Theosophers engage in analysis of the universe, humanity, divinity, and the reciprocal effects of each on the other. Their departure point therefore may be knowledge of external things in the world or inner experiences, and the theosopher's aim is to discover deeper meanings in the natural or divine realm. Antoine Faivre notes, "the theosophist dedicates his energy to inventing (in the word's original sense of 'discovering') the articulation of all things visible and invisible, by examining both divinity and nature in the smallest detail." The knowledge that is acquired through meditation is believed to change the being of the meditator.

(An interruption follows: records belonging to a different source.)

Lemma opened_serial_ok s : serial_ok s -> serial_ok (opened_serial s).
Proof.
  intros [[T1 T2 T3] H2 ([R1 R2 R3] & R4 & R5) H4].
  split; [| | |by split; cbn; [|done]; split; [|intros [|[|]]]].
  - split; cbn; try done; unfold kQueueCapacity; lia.
  - constructor.
  - split_and!; [split; cbn; try done; unfold kQueueCapacity; lia|cbn; lia|constructor].
Qed.

Lemma closed_serial_ok s : serial_ok s -> serial_ok (closed_serial s).
Proof. intros [H1 H2 H3 H4]. split; try done. split; cbn; [tauto|done]. Qed.

(** An open that fails undoes everything it did. *)
Lemma open_failure_undone p h o :
  sl_opened (po_serial p) = false ->
  (open p h o).2 <> success tt -> (open p h o).1 = (p, h).
Proof.
  intros Hc. unfold open. rewrite Hc. destruct (config_invalid _); [done|].
  destruct (oo_open o) as [[]|]; try done.
  assert (add_descriptors (add_descriptors h 1) (-1) = h) as Hd.
  { destruct h. unfold add_descriptors. cbn. f_equal. lia. }
  destruct (negb _); [cbn; by rewrite Hd|]. destruct (oo_fstat o) as [id|]; [|cbn; by rewrite Hd].
  destruct (bool_decide _) eqn:E; [cbn; by rewrite Hd|]. apply bool_decide_eq_false in E.
  assert (({[id]} ∪ ho_open_ports h) ∖ {[id]} = ho_open_ports h) as Hp.
  { cbn in E. set_solver. }
  destruct h as [ports fds termios]. unfold add_descriptors, set_ports, set_termios in *. cbn in *.
  repeat (case_match; cbn; rewrite ?Hp, ?Z.add_simpl_r; try done);
    intros _; do 2 f_equal; lia.
Qed.

Lemma open_holds h0 p h o : holds h0 p h -> holds h0 (open p h o).1.1 (open p h o).1.2.
Proof.
  intros (Hf & Hd & Hi). destruct (sl_opened (po_serial p)) eqn:Eo.
  { unfold open. rewrite Eo. cbn. unfold holds. by rewrite Eo. }
  destruct (po_identity p) eqn:Ei; [destruct Hi; done|]. destruct Hi as [_ ->].
  destruct (open p h0 o).2 as [[]|] eqn:Er.
  2: { rewrite open_failure_undone; [|done|by rewrite Er]. unfold holds. cbn. by rewrite Ei, Eo. }
  revert Er. unfold open. rewrite Eo.
  destruct (config_invalid _); [done|]. destruct (oo_open o) as [[]|]; try done.
  destruct (negb _); [done|]. destruct (oo_fstat o) as [id|]; [|done].
  destruct (bool_decide _) eqn:E; [done|]. apply bool_decide_eq_false in E. cbn in E.
  do 3 (destruct (negb _); [done|]). intros _. unfold holds. cbn. split_and!; try done. lia.
Qed.

Lemma close_holds h0 p h : holds h0 p h -> holds h0 (close p h).1 (close p h).2.
Proof.
  intros (Hf & Hd & Hi). unfold close. rewrite Hf. destruct (sl_opened (po_serial p)) eqn:Eo; cbn.
  - destruct (po_identity p) as [port|]; [|destruct Hi; done].
    destruct Hi as (_ & Hn & Hi & ->).
    assert (({[port]} ∪ ho_open_ports h0) ∖ {[port]} = ho_open_ports h0) as Hp by set_solver.
    unfold holds. destruct h as [ports fds termios], h0 as [ports0 fds0 termios0].
    unfold add_descriptors, set_ports, set_termios. cbn in *. subst ports. rewrite Hp.
    split_and!; try done; [lia|]. f_equal. lia.
  - unfold holds. rewrite Eo. split_and!; try done.
Qed.

Lemma same_holds h0 p h s' :
  sl_opened s' = sl_opened (po_serial p) -> holds h0 p h ->
  holds h0 (mkPort s' (po_fd p) (po_identity p) (po_original_termios p)) h.
Proof. unfold holds. cbn. by intros ->. Qed.

Lemma publish_opened s e : sl_opened (publish_error s e) = sl_opened s.
Proof. by destruct e. Qed.

Lemma publish_unless_timeout_opened s e : sl_opened (publish_unless_timeout s e) = sl_opened s.
Proof. by destruct e. Qed.

Lemma receive_one_opened s t : sl_opened (receive_one s t).1 = sl_opened s.
Proof. apply receive_one_status. Qed.

Lemma receive_once_opened s : sl_opened (receive_once s) = sl_opened s.
Proof.
  unfold receive_once. destruct (negb _); [apply publish_opened|].
  pose proof (receive_one_opened s 0) as H. destruct (receive_one _ _).
  by rewrite publish_unless_timeout_opened.
Qed.

Lemma cycle_opened s : sl_opened (cycle s) = sl_opened s.
Proof.
  unfold cycle. destruct (negb _); [apply publish_opened|].
  match goal with |- context [Ring.pop (sl_tx ?x)] => set (s1 := x) end.
  assert (sl_opened s1 = sl_opened s) as <-.
  { unfold s1, resynchronize_after_timeout. destruct (_ && _); [|done].
    pose proof (receive_one_opened s (sr_read_timeout_ms (sl_config s))) as H.
    by destruct (receive_one _ _). }
  clearbody s1. destruct (Ring.pop _) as [tx [f|]].
  - unfold write_all. destruct (write_loop _ _ _ _) as [w e].
    destruct (negb _); [by rewrite publish_opened|].
    match goal with |- context [receive_one ?x ?t] => pose proof (receive_one_opened x t) as H end.
    destruct (receive_one _ _). by rewrite publish_opened.
  - pose proof (receive_one_opened (set_tx s1 tx) 0) as H. destruct (receive_one _ _).
    by rewrite publish_unless_timeout_opened.
Qed.

Lemma write_opened s channel data : sl_opened (write s channel data).1 = sl_opened s.
Proof.
  unfold write. repeat case_match; simplify_eq/=; try done.
Qed.

Lemma read_opened s channel capacity : sl_opened (read s channel capacity).1 = sl_opened s.
Proof. unfold read. by repeat case_match. Qed.

(** On every run of a serial port from its creation, in any environment and with any
    interleaving of opens, closes, cycles, receptions, writes and reads, the queues are
    well formed, everything queued for transmission is a frame of the configured size,
    everything queued for the client is a complete frame of the protocol's shape, the
    stream buffer stays within its 518 bytes, the published error and health agree, and the
    port owns exactly the two descriptors and the one process-wide port identity that an
    open port needs; when it is closed the host, the terminal settings included, is as the
    port found it. *)
Theorem serial_run_invariant c w h0 p h :
  rtc step (created c w, h0) (p, h) -> serial_ok (po_serial p) /\ holds h0 p h.
Proof.
  intros Hrun. change (serial_ok (po_serial (p, h).1) /\ holds h0 (p, h).1 (p, h).2).
  revert Hrun. generalize (p, h). clear p h. apply rtc_ind_r.
  - split; [apply create_ok|]. by split_and!; cbn; [|lia|].
  - intros y z _ Hst [H1 H2]. destruct Hst as [q k o|q k|q k|q k|q k ch data|q k ch cap|q k w'];
      cbn in H1, H2 |- *; (split; [|try apply same_holds; try done]).
    + unfold open. repeat case_match; cbn; try done; by apply opened_serial_ok.
    + by apply open_holds.
    + unfold close. destruct (_ && _); [done|]. by apply closed_serial_ok.
    + by apply close_holds.
    + by apply cycle_serial_ok.
    + apply cycle_opened.
    + by apply receive_once_serial_ok.
    + apply receive_once_opened.
    + by apply write_serial_ok.
    + apply write_opened.
    + by apply read_serial_ok.
    + apply read_opened.
    + by destruct H1.
Qed.

(** C26. A reception never loses, duplicates, reorders or alters a frame, for a read buffer of
    at most 259 bytes (the storage of one frame; the default of the profiles is 256).  When what the port has buffered and will still deliver is a
    sequence of packets of the protocol, none longer than the maximum frame size, cut into
    reads anywhere and of any size the read buffer allows, the call either queues exactly the
    first packet of the sequence and leaves the rest of it to come, or queues nothing and
    leaves the sequence as it was; only a full queue drops the first packet, and that is
    reported.  The situation holds again after the call, so the statement applies to every
    later reception.  Larger read buffers, which profiles may set up to 4096 bytes, are excluded:
    there a read can overflow the stream and drop packets (SerialExamples.large_read_drops). *)
Theorem serial_reception s t ks :
  Ring.ring_ok (sl_rx s) -> Forall (fits (maximum_frame_size s)) ks ->
  reads_fit (sl_config s) (sl_world s) ->
  (sr_read_buffer_size (sl_config s) <= kMaximumFrameStorage)%nat ->
  sl_stream s ++ pending (sl_world s) = stream ks ->
  let '(s', e) := receive_one s t in
  received s s' e ks /\ Ring.ring_ok (sl_rx s') /\ reads_fit (sl_config s') (sl_world s') /\
  sl_config s' = sl_config s /\ wd_sent (sl_world s') = wd_sent (sl_world s).
Proof.
  intros Hr Hks Hfit Hbuf Hs.
  assert (let '(s', e) := receive_one s t in received s s' e ks) as H.
  { unfold receive_one.
    destruct (extract_frame_stream (maximum_frame_size s) ks (sl_stream s)
      (pending (sl_world s)) false Hks Hs) as [(k & ks' & rest & -> & -> & Hrest)|(-> & Hd)].
    - by apply deliver_received.
    - pose proof (receive_loop_stream (S (length (wd_polls (sl_world (set_stream s (sl_stream s))))))
        (t =? 0) false (set_stream s (sl_stream s)) ks Hr Hks Hfit Hbuf Hs Hd) as H.
      destruct (receive_loop _ _ _ _ _) as [s' e]. exact H. }
  pose proof (receive_one_quiet s t) as (Q1 & Q2 & Q3 & Q4 & Q5).
  destruct (receive_one s t) as [s' e]. cbn [fst] in *. split; [exact H|]. rewrite Q3. auto.
Qed.
(* ===== verification/Scheduler.v ===== *)
(** * Transport scheduling and construction

    [robot_io/daemon/transport_scheduler.cpp]: which executor a registered transport
    belongs to; and the checks of [robot_io/daemon/transport_factory.cpp].  A transport
    is named by its address. *)
From S2P Require Export Serial.

(** ** [TransportScheduler] *)

Module TransportScheduler.

Inductive SchedulingClass :=
  | hard_realtime_periodic | soft_realtime_periodic | blocking_event_driven | asynchronous.

#[export] Instance SchedulingClass_eq_dec : EqDecision SchedulingClass.
Proof. solve_decision. Defined.

Inductive ExecutorId := hard_realtime | soft_realtime | blocking_event | asynchronous_executor.

Definition executor_for (scheduling_class : SchedulingClass) : ExecutorId :=
  match scheduling_class with
  | hard_realtime_periodic => hard_realtime
  | soft_realtime_periodic => soft_realtime
  | blocking_event_driven => blocking_event
  | asynchronous => asynchronous_executor
  end.

Abbreviation assignments := (gmap Z ExecutorId).

Definition add (m : assignments) (transport : Z) (scheduling_class : SchedulingClass)
    : assignments * Result unit :=
  match m !! transport with
  | Some _ => (m, fail invalid_argument "transport is already registered")
  | None => (<[transport := executor_for scheduling_class]> m, success tt)
  end.

Definition remove (m : assignments) (transport : Z) : assignments * Result unit :=
  match m !! transport with
  | None => (m, fail invalid_argument "transport is not registered")
  | Some _ => (delete transport m, success tt)
  end.

Definition executor_id (m : assignments) (transport : Z) : option ExecutorId := m !! transport.

(** A registration that succeeds is undone by the removal. *)
Lemma remove_add m transport cls m' :
  add m transport cls = (m', success tt) -> remove m' transport = (m, success tt).
Proof.
  unfold add, remove. destruct (m !! transport) eqn:E; [done|]. intros [= <-].
  by rewrite lookup_insert_eq, delete_insert_eq, delete_id.
Qed.

Lemma add_failure m transport cls m' e : add m transport cls = (m', failure e) -> m' = m.
Proof. unfold add. destruct (m !! transport); [|done]. by intros [= <- _]. Qed.

End TransportScheduler.

(** ** [TransportFactory] *)

Module TransportFactory.

Inductive PhysicalTransportKind := ethercat | socketcan | usb_can | serial.

#[export] Instance PhysicalTransportKind_eq_dec : EqDecision PhysicalTransportKind.
Proof. solve_decision. Defined.

Record PhysicalTransportKey := mkPhysicalTransportKey {
  ptk_kind : PhysicalTransportKind;
  ptk_path : string }.

Definition validate (key : PhysicalTransportKey) : Result unit :=
  if String.eqb (ptk_path key) ""
  then fail invalid_argument "physical transport path must not be empty"
  else
    match ptk_kind key with
    | socketcan | ethercat => success tt
    | _ => fail invalid_argument "physical transport kind is not implemented by the factory"
    end.

(** [create_serial]: the configuration the new transport gets. *)
Definition create_serial (config : SerialConfig) : Result SerialConfig :=
  if String.eqb (sr_path config) "" || (sr_baud_rate config =? 0) ||
     Nat.eqb (sr_maximum_frame_size config) 0
  then fail invalid_argument "serial transport requires path, baud rate, and frame size"
  else success config.

End TransportFactory.
(* ===== verification/St3215Servo.v ===== *)
(** * The ST3215 servo bus

    [devices/st3215/servo.cpp]: the command and feedback cells of one servo
    ([St3215Servo]), the shared half-duplex bus ([St3215Bus]) and the registry
    ([St3215DeviceRegistry]); the directional codecs of [sensor.hpp] and
    [actuator.hpp].

    The code shares a servo between its bus and the registry by [shared_ptr]; here the
    servos are one store, a list, and buses refer to them by index.  The serial port is
    an interface ([SerialLink]); [Serial.v]'s transport implements it.  The clock reading
    of each operation is an argument. *)
From S2P Require Export LocalSnapshot Scheduler.

(** ** Flags and data *)

Definition kSt3215FeedbackValid : Z := Z.shiftl 1 0.
Definition kSt3215FeedbackStale : Z := Z.shiftl 1 1.
Definition kSt3215FeedbackTimeout : Z := Z.shiftl 1 2.
Definition kSt3215FeedbackIo : Z := Z.shiftl 1 3.
Definition kSt3215FeedbackProtocol : Z := Z.shiftl 1 4.
Definition kSt3215FeedbackDeviceError : Z := Z.shiftl 1 5.
Definition kSt3215FeedbackDisabled : Z := Z.shiftl 1 6.

Definition kMaximumSt3215Servos : nat := 32.

Inductive St3215CommandAcceptance := accepted | duplicate | rejected.

#[export] Instance St3215CommandAcceptance_eq_dec : EqDecision St3215CommandAcceptance.
Proof. solve_decision. Defined.

Definition same_command (left right : St3215ServoCommand) : bool :=
  (sc_sequence left =? sc_sequence right) &&
  (sc_timestamp_ns left =? sc_timestamp_ns right) &&
  (sc_target_position_rad left =? sc_target_position_rad right)%fp &&
  Bool.eqb (sc_enabled left) (sc_enabled right) &&
  Bool.eqb (sc_emergency_stop left) (sc_emergency_stop right) &&
  bool_decide (sc_reserved left = sc_reserved right).

Definition error_flag (c : ErrorCode) : Z :=
  match c with
  | timeout => kSt3215FeedbackTimeout
  | protocol | invalid_argument => kSt3215FeedbackProtocol
  | io | unavailable | internal => kSt3215FeedbackIo
  end.

Definition set_flags (v : St3215ServoFeedback) (flags : Z) : St3215ServoFeedback :=
  mkServoFeedback (sf_feedback_sequence v) (sf_command_sequence v) (sf_timestamp_ns v)
    (sf_position_rad v) (sf_raw_position v) flags (sf_transport_health v) (sf_status_error v)
    (sf_timeout_count v) (sf_io_error_count v).

(** ** [St3215Servo] *)

Module Servo.

Record StagedCommand := mkStaged { sg_publication : Z; sg_command : St3215ServoCommand }.

Record St3215Servo := mkServo {
  sv_config : St3215ServoConfig;
  sv_commands : LocalSnapshot.cell StagedCommand;
  sv_feedback : LocalSnapshot.cell St3215ServoFeedback;
  sv_command_gate : bool;
  sv_next_publication : Z;
  sv_last_command_sequence : Z;
  sv_last_command_timestamp_ns : Z;
  sv_last_command : St3215ServoCommand;
  sv_has_command : bool }.

Definition create (config : St3215ServoConfig) : St3215Servo :=
  mkServo config None (LocalSnapshot.publish St3215ServoFeedback_zero None) false 0 0 0
    St3215ServoCommand_zero false.

Definition set_gate (s : St3215Servo) (gate : bool) : St3215Servo :=
  mkServo (sv_config s) (sv_commands s) (sv_feedback s) gate (sv_next_publication s)
    (sv_last_command_sequence s) (sv_last_command_timestamp_ns s) (sv_last_command s)
    (sv_has_command s).

(** [test_and_set]: the gate is held afterwards in any case. *)
Definition try_lock_command (s : St3215Servo) : St3215Servo * bool :=
  (set_gate s true, negb (sv_command_gate s)).

Definition unlock_command (s : St3215Servo) : St3215Servo := set_gate s false.

Definition inspect_command (s : St3215Servo) (command : St3215ServoCommand) (now_ns : Z)
    : St3215CommandAcceptance :=
  if (sc_timestamp_ns command <? 0) || negb (isfinite (sc_target_position_rad command)) ||
     existsb (fun value => negb (value =? 0)) (sc_reserved command)
  then rejected
  else if (0 <? cfg_command_timeout_ns (sv_config s)) &&
     ((now_ns + cfg_maximum_command_future_ns (sv_config s) <? sc_timestamp_ns command) ||
      (cfg_command_timeout_ns (sv_config s) <? now_ns - sc_timestamp_ns command))
  then rejected
  else if sv_has_command s &&
     ((sc_sequence command <? sv_last_command_sequence s) ||
      (sc_timestamp_ns command <? sv_last_command_timestamp_ns s))
  then rejected
  else if sv_has_command s && (sc_sequence command =? sv_last_command_sequence s)
  then if same_command command (sv_last_command s) then duplicate else rejected
  else accepted.

Definition commit_command (s : St3215Servo) (command : St3215ServoCommand) : St3215Servo :=
  let publication := u64 (sv_next_publication s + 1) in
  mkServo (sv_config s) (LocalSnapshot.publish (mkStaged publication command) (sv_commands s))
    (sv_feedback s) (sv_command_gate s) publication (sc_sequence command)
    (sc_timestamp_ns command) command true.

Definition stage_command (s : St3215Servo) (command : St3215ServoCommand) (now_ns : Z)
    : St3215Servo * St3215CommandAcceptance :=
  let '(s, locked) := try_lock_command s in
  if negb locked then (s, rejected)
  else
    let acceptance := inspect_command s command now_ns in
    let s := if bool_decide (acceptance = accepted) then commit_command s command else s in
    (unlock_command s, acceptance).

Faivre identified three characteristics of theosophy. The three characteristics of theosophy are listed below.

Theosophy:
1. Divine/Human/Nature Triangle: The inspired analysis which circles through these three angles. The intradivine within; the origin, death and placement of the human relating to Divinity and Nature; Nature as alive, the external, intellectual and material. All three complex correlations synthesize via the intellect and imaginative processes of Mind.
2. Primacy of the Mythic: The creative Imagination, an external world of symbols, glyphs, myths, synchronicities and the myriad, along with image, all as a universal reality for the interplay conjoined by creative mind.
3. Access to Supreme Worlds: The awakening within, inherently possessing the faculty to directly connect to the Divine world(s). The existence of a special human ability to create this connection. The ability to connect and explore all levels of reality; co-penetrate the human with the divine; to bond to all reality and experience a unique inner awakening.

==Legacy and reception==
The scholar of esotericism Wouter Hanegraaff described Christian theosophy as "one of the major currents in the history of Western esotericism".

Christian theosophy is an under-researched area; a general history of it has never been written. The French scholar Antoine Faivre had a specific interest in the theosophers and illuminists of the eighteenth and nineteenth centuries. He wrote his doctoral thesis on Karl von Eckartshausen and Christian theosophy.
Scholars of esotericism have argued that Faivre's definition of Western esotericism relies on his own specialist focus on Christian theosophy, Renaissance Hermeticism, and Romantic Naturphilosophie and therefore creates an "ideal" type of esotericism that does not suit all esoteric currents.